It Takes a Village

by Anne Motto, Curator of Collections
July 19, 2022

Corner of South Street and Madision Avenue, 1874

In Summer 1861, construction began on a new school in Morristown, the Morris Female Institute. Eight local builders and masons were contracted to erect the three-story building on South Street: Cyrus Pruden, Silas Norris, Ira J. Lindsley, Oswald J. Burnett, Silas D. Cory, Edwin L. Lounsbury, William G. Sayre, and Joel W. Muchmore. A 60-page contract in the Morris County Heritage Commission’s archives  signed on July 19, 1861 describes in (extremely) fine detail the work that was to be done by the local men. Adding yet another layer of insight into the community endeavor are four daybooks from one of the builders, Ira J. Lindsley, recently donated to MCHS by his descendant, the Reverend Canon James Elliott Lindsley.

August 1861 page in Ira J. Lindsley’s daybook. Lindsley began work at the “Seminary” early that month and the rest of his team gradually joined him.

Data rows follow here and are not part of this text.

(* ===== verification/Apply.v ===== *)
(** * Applying a capacity plan (wekacluster/funcs_fd_planning.go, steps_planner_apply.go)

    The cluster reconciler plans the capacity of a cluster and turns the plan into containers: existing ones
    grow in place, through updates that are retried on conflicts, and new ones are built from the plan. *)

From S2P Require Import Prelude Float64 Fmt Types Cpu Sizing NodeState ComputeLayout Planner.
From S2P Require Import Api Nodes Templates Inventory Upgrade.

(** ** Sizes as text (pkg/util/size.go) *)

Definition humanReadableSizeParts (bytes : Z) : string * string :=
  let abs := Z.abs bytes in
  let scaled unit := show_float1 (f_div (f_of_int bytes) (f_of_int unit)) in
  if decide (abs >= 2 ^ 40) then (scaled (2 ^ 40), "TiB")
  else if decide (abs >= 2 ^ 30) then (scaled (2 ^ 30), "GiB")
  else if decide (abs >= 2 ^ 20) then (scaled (2 ^ 20), "MiB")
  else if decide (abs >= 2 ^ 10) then (scaled (2 ^ 10), "KiB")
  else if decide (abs = 0) then ("0", "B")
  else (show_int bytes, "B").

Definition humanReadableGiBParts (gib : Z) : string * string := humanReadableSizeParts (gib * 1024 * 1024 * 1024).

Definition HumanReadableGiB (gib : Z) : string :=
  let '(num, unit) := humanReadableGiBParts gib in String.append num unit.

According to the daybooks, Lindsley and his partner, Silas Norris, had a nine-man team working at the institute (“seminary”) throughout August and September 1861. In that time, their men clocked the equivalent of 204 days at the school with further work continuing into the Fall. That December, Lindsley noted the receipt of the fourth of five expected payments laid out in the contract, which was to be delivered when the building’s windows were installed and trimmed. The final dated entries in the books labeled “seminary” were made on January 22, 1862 adjacent to notations regarding “St. Domingo mahogany” rails, balustrades, and an octagonal newel post— matching the very exact specifications of the contract.

Mary Crane’s geography book from the Morris Female Institute

Work was to be completed by April 1862, and the school welcomed students from near and far that May. Mary and Julia Crane of Acorn Hall were some of the earliest attendees and a textbook in MCHS’s library lists their classmates on one of the pages. Most were Morris County girls who likely attended as day pupils, but the institute operated as a boarding school as well. John Hone, another of Ira Lindsley’s neighbors on Morris Ave. served as its first Vice-President. One of Lindsley’s last major projects before he volunteered for the Union army and left for service, the school lived on for 50 years, first as the institute and then as Miss Dana’s School for Young Ladies from 1877 to 1912.